We'll translate this but results from studies on essentially a poison being added to the brain:
Our findings demonstrate that Gly-mediated deactivation of the JNK signaling pathway underlies the neuroprotective effect of Gly, which reverses D-gal-induced oxidative stress, apoptotic neurodegeneration, neuroinflammation, synaptic dysfunction, and memory impairment.
Goodness...what does that mean?
Okay...glycine calmed a key inflammatory pathway with the following results:
- Reduction in oxidative stress
- Reduction in cell death (apoptosis)
- Reduction in brain inflammation
- Reduction in damage with signaling in the brain
- Reduction in memory issues
Check out CBD and neuroinflammation to learn why this is so important to mental health.
Okay….why do we keep referencing CBD and why are we even talking about glycine when our primary research is on CBD?
Glad you asked.
CBD and glycine
Check out the list of pathways that CBD affects here:
Under the CBD heading, you'll see three results on the right:
GlyR - positive allosteric modulator
That basically means that CBD supports the glycine receptor pathway just like it does for GABA.
The point is that it doesn't just boost it in one direction (called an agonist).
For example, benzos (see CBD versus benzos) boost GABA in one direction and the tolerance is brutal.
Basically, the body pushes back against this outside influence and actually reduces natural GABA levels.
This quickly becomes a nasty cycle of decreasing GABA and the anxiety, insomnia, etc that follows.
The positive modulator basically means that it supports Glycine levels when low.
This really is the beauty of how CBD works.
We see its effects across many pathways such as:
- Healthy cell with low inflammation - CBD has no effect
- Healthy cell with high inflammation - CBD reduces inflammation
- Cancerous or virally infected cell - CBD INCREASES inflammation
Read that back over - 3 different responses from 3 different initial states.

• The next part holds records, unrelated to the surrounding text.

Lemma decimal_nonneg text acc n : 0 <= acc -> decimal text acc = Some n -> 0 <= n.
Proof.
  revert acc. induction text as [|c text IH]; intros acc Ha; cbn; [by intros [= <-]|].
  unfold digit. destruct ((0 <=? _) && _) eqn:E; [|done]. bprop. apply IH. lia.
Qed.

Lemma strtoul_range text n : strtoul_digits text = Some n -> 0 <= n <= ULONG_MAX.
Proof.
  unfold strtoul_digits. destruct text; [done|]. destruct (decimal _ 0) as [v|] eqn:E; [|done].
  case_if; [done|]. intros [= <-]. bprop. apply decimal_nonneg in E; lia.
Qed.

Lemma parse_imm_range text n : parse_imm text = Some n -> 0 <= n <= 4095.
Proof.
  unfold parse_imm. destruct (strtoul_digits text) as [v|] eqn:E; [|done].
  case_if; [done|]. intros [= <-]. bprop. apply strtoul_range in E. lia.
Qed.

Lemma gen_parse_ok args o o' : gen_options_ok o -> gen_parse args o = Some o' -> gen_options_ok o'.
Proof.
  revert o. induction args as [args IH] using (induction_ltof1 _ length). intros o Ho.
  destruct args as [|name [|text args]]; cbn; [by intros [= <-]|done|].
  assert (Hlt : ltof _ length args (name :: text :: args)) by (unfold ltof; cbn; lia).
  destruct Ho as (? & ? & ?).
  repeat case_decide; try done; destruct (parse_imm text) as [v|] eqn:E; try done;
    apply parse_imm_range in E; apply IH; done.
Qed.

Lemma ud_r_add_imm_mask v : 0 <= v <= 4095 -> ud_r_add_imm v .& 0xffc003ff = 0x91000042.
Proof.
  intros Hv. unfold ud_r_add_imm. rewrite Z.land_lor_distr_l.
  assert (Hz : u32 (v .<< 10) .& 0xffc003ff = 0); [|by rewrite Hz].
  rewrite u32_id by (rewrite Z.shiftl_mul_pow2 by lia; unfold in_u32; lia).
  apply Z.bits_inj'. intros k Hk. rewrite Z.land_spec, Z.shiftl_spec, Z.bits_0 by lia.
  destruct (decide (k < 10)); [by rewrite Z.testbit_neg_r by lia|].
  destruct (decide (22 <= k)).
  - by rewrite (testbit_bound v 12) by lia.
  - assert (Hm : Z.testbit 0xffc003ff k = false); [|by rewrite Hm, andb_false_r].
    assert (Hc : k = 10 \/ k = 11 \/ k = 12 \/ k = 13 \/ k = 14 \/ k = 15 \/ k = 16 \/ k = 17 \/
                 k = 18 \/ k = 19 \/ k = 20 \/ k = 21) by lia.
    destruct_or!; subst; reflexivity.
Qed.

Lemma add_imm_arithmetic v d : 0 <= v <= 4095 -> ud_r_arithmetic (ud_r_add_imm v) d = true.
Proof. intros H. unfold ud_r_arithmetic. by rewrite ud_r_add_imm_mask. Qed.

Lemma gen_bundle_valid o : gen_options_ok o -> ud_remote_bundle_valid (gen_bundle o) = true.
Proof.
  intros (Hd & Hm & Hl). destruct o as [db ma la]. cbn in Hd, Hm, Hl.
  unfold gen_bundle, gen_direct, gen_middle, gen_leaf. cbn [g_direct_bias g_middle_add g_leaf_add].
  pose proof (add_imm_arithmetic db 0 Hd) as H0. pose proof (add_imm_arithmetic ma 1 Hm) as H1.
  pose proof (add_imm_arithmetic la 2 Hl) as H2.
  generalize dependent (ud_r_add_imm db). generalize dependent (ud_r_add_imm ma).
  generalize dependent (ud_r_add_imm la). intros w2 H2 w1 H1 w0 H0.
  unfold ud_remote_bundle_valid. apply for_all_spec. intros d Hd'. unfold UD_DOMAINS in Hd'.
  assert (Hc : d = 0 \/ d = 1 \/ d = 2 \/ d = 3) by lia. destruct_or!; subst d; cbv - [ud_r_arithmetic].
  all: by rewrite ?H0, ?H1, ?H2.
Qed.

Lemma social_parse_ok args o o' :
  0 <= sg_padding o <= 4 /\ (sg_nginx_count o = 1 \/ sg_nginx_count o = 3) ->
  social_parse args o = Some o' ->
  0 <= sg_padding o' <= 4 /\ (sg_nginx_count o' = 1 \/ sg_nginx_count o' = 3).
Proof.
  revert o. induction args as [args IH] using (induction_ltof1 _ length). intros o Ho.
  destruct args as [|name [|text args]]; cbn; [by intros [= <-]|done|].
  assert (Hlt : ltof _ length args (name :: text :: args)) by (unfold ltof; cbn; lia).
  destruct (strtoul_digits text) as [n|] eqn:E; [|done]. apply strtoul_range in E.
  repeat case_decide; try done; (case_if; [|done]); bprop; apply IH; try done; cbn; lia.
Qed.

Lemma social_bundle_valid read_home o :
  0 <= sg_padding o <= 4 -> sg_nginx_count o = 1 \/ sg_nginx_count o = 3 ->
  ud_remote_bundle_valid (social_bundle read_home o) = true.
Proof.
  destruct o as [p n ps cs]. cbn. intros Hp Hn.
  assert (Hc : p = 0 \/ p = 1 \/ p = 2 \/ p = 3 \/ p = 4) by lia.
  destruct read_home; destruct_or!; subst; vm_compute; reflexivity.
Qed.

(** C31. remote_code_gen never writes a bundle A would reject: once its options
    parse, the image passes the verifier, whatever the immediates, so the only
    failures left are those of the output file. *)
Theorem generated_code_verifies argv opened written :
  match remote_code_gen_main argv opened written with
  | (0, Some (bundle, _, _)) => ud_remote_bundle_valid bundle = true /\ opened = true /\ written = true
  | (1, None) => opened = false \/ written = false
  | (2, None) => True
  | _ => False
  end.
Proof.
  unfold remote_code_gen_main. destruct argv as [|? [|? args]]; try done.
  destruct (gen_parse args _) as [o|] eqn:E; [|done].
  apply gen_parse_ok in E; [|unfold gen_options_ok; cbn; lia].
  pose proof (gen_bundle_valid o E) as Hv. rewrite Hv. destruct opened, written; cbn [negb]; auto.
Qed.

(** C32. The same for remote_social_code_gen, over both services, every padding
    it accepts and both topologies. *)
Theorem generated_social_code_verifies argv opened written :
  match remote_social_code_gen_main argv opened written with
  | (0, Some bundle) => ud_remote_bundle_valid bundle = true /\ opened = true /\ written = true
  | (1, None) => opened = false \/ written = false
  | (2, None) => True
  | _ => False
  end.
Proof.
  unfold remote_social_code_gen_main. destruct argv as [|? [|? [|? [|kind args]]]]; try done.
  do 2 (case_decide; [done|]). destruct (social_parse args _) as [o|] eqn:E; [|done].
  apply social_parse_ok in E as [? ?]; [|cbn; lia].
  pose proof (fun h => social_bundle_valid h o ltac:(done) ltac:(done)) as Hv.
  rewrite Hv. destruct opened, written; cbn [negb]; auto.
Qed.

The last one makes sense once you understand that this is how our immune system kills wayward cells.
By the way...the "inflammation" in this example is….oxidative stress!
Chemo and radiation are just massive doses of oxidative stress that kill indiscriminately.
Otherwise, with GABA and glycine, we would see increasing CBD doses lead to sedation and worse.
We don't...even at doses up to 1500 mg.
So supplementing glycine and CBD together along with NAC could be powerful tools for mental health and sleep.
One note...we focused on mental health and sleep while totally avoiding interesting research on metabolism, heart health, and collagen support.
Some practical questions.
Are there side effects to glycine
Glycine is very safe as a building block amino acid (simple form of protein).
Studies have used up to 90 grams of glycine per day over several weeks without serious side effects
1 gram is 1000 mg. The usual dose comes in 1000mg capsules and the typical daily amount is 3-5 capsules (3-5 grams).
This is well below the 90 grams tested!
There are few side effects reported with a mild one for GI issues which probably is a function of reducing dosage and/or allowing the microbiome to adjust to glycine.
The only medication interaction we can find is with clozapine (antipsychotic) as glycine might reduce its effectiveness. This is usually with schizophrenia.
See the studies on CBD and schizophrenia by the way...very interesting. NAC as well.
What about dosage?
How much glycine in research
The typical use case is between 3-5 mg of glycine.
This partially depends on what it's being used for and its severity.
Glycine does not block tryptophan which is important and use for sleep is advisable since it's so tied into that process.
You can get glycine here.
There's no reported tolerance with long-term use of glycine which makes sense since it's a basic building block of protein that we typically need about 2-3 mg per day from the diet.
Always work with a doctor or naturopath with any supplement!